Saved data entries:
Lemma dispatch_in_use m k c i p s s' :
  kind_of d n i = Dispatcher -> tasks s !! i = Some p -> in_use d n k s <= m ->
  dispatch_step d n c i p s = Some s' -> in_use d n k s' <= m.
Proof.
  intros K Hp Hle. destruct p; simpl; try done; intros E; (etrans; [|exact Hle]).
  - destruct (goes_on d n i s); simplify_eq; keeps K.
  - destruct (queue_of i s) as [|q] eqn:Q; [destruct (sender_alive n s); simplify_eq; keeps K|].
    injection E as <-.
    assert (in_use d n k (set_pc i CheckReceived (set_queue i q s)) <= in_use d n k s + 0); [|lia].
    eapply in_use_move; [done..|]. pose proof (queue_set i q k s) as Hq.
    change (handlers_of k (set_queue i q s)) with (handlers_of k s).
    assert (Hw : worker_of n i = i).
    { unfold worker_of. unfold kind_of in K. by destruct d, (decide (i < n)). }
    unfold holds, unit_of. rewrite K, Hw. destruct (decide (i = k)) as [->|Hne];
      [rewrite bool_decide_true by done|rewrite bool_decide_false by done]; lia.
  - destruct (goes_on d n i s); simplify_eq; keeps K.
  - simplify_eq. apply spawn_in_use; auto.
Qed.

(** A task step keeps the permits of a worker within the limit. *)
Lemma task_in_use m k c i s s' :
  d <> RoutedCallbacks -> max = Some m -> in_use d n k s <= m ->
  task_step d n max capacity c i s = Some s' -> in_use d n k s' <= m.
Proof.
  intros Hd Hm%(max_limited m s) Hle E. unfold task_step in E. destruct (tasks s !! i) as [p|] eqn:Hp; [|done].
  destruct (kind_of d n i) eqn:K; destruct p; try done;
    try (by eapply listener_in_use); try (by eapply router_in_use); try (by eapply dispatch_in_use);
    exfalso; revert K; unfold kind_of; clear -Hd; destruct d; try done; by case_decide.
Qed.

▶ _Problem details_: With nothing omitted, set down all of the records again.

▶ _Result for this exercise_:
Lemma dispatch_in_use m k c i p s s' :
  kind_of d n i = Dispatcher -> tasks s !! i = Some p -> in_use d n k s <= m ->
  dispatch_step d n c i p s = Some s' -> in_use d n k s' <= m.
Proof.
  intros K Hp Hle. destruct p; simpl; try done; intros E; (etrans; [|exact Hle]).
  - destruct (goes_on d n i s); simplify_eq; keeps K.
  - destruct (queue_of i s) as [|q] eqn:Q; [destruct (sender_alive n s); simplify_eq; keeps K|].
    injection E as <-.
    assert (in_use d n k (set_pc i CheckReceived (set_queue i q s)) <= in_use d n k s + 0); [|lia].
    eapply in_use_move; [done..|]. pose proof (queue_set i q k s) as Hq.
    change (handlers_of k (set_queue i q s)) with (handlers_of k s).
    assert (Hw : worker_of n i = i).
    { unfold worker_of. unfold kind_of in K. by destruct d, (decide (i < n)). }
    unfold holds, unit_of. rewrite K, Hw. destruct (decide (i = k)) as [->|Hne];
      [rewrite bool_decide_true by done|rewrite bool_decide_false by done]; lia.
  - destruct (goes_on d n i s); simplify_eq; keeps K.
  - simplify_eq. apply spawn_in_use; auto.
Qed.

(** A task step keeps the permits of a worker within the limit. *)
Lemma task_in_use m k c i s s' :
  d <> RoutedCallbacks -> max = Some m -> in_use d n k s <= m ->
  task_step d n max capacity c i s = Some s' -> in_use d n k s' <= m.
Proof.
  intros Hd Hm%(max_limited m s) Hle E. unfold task_step in E. destruct (tasks s !! i) as [p|] eqn:Hp; [|done].
  destruct (kind_of d n i) eqn:K; destruct p; try done;
    try (by eapply listener_in_use); try (by eapply router_in_use); try (by eapply dispatch_in_use);
    exfalso; revert K; unfold kind_of; clear -Hd; destruct d; try done; by case_decide.
Qed.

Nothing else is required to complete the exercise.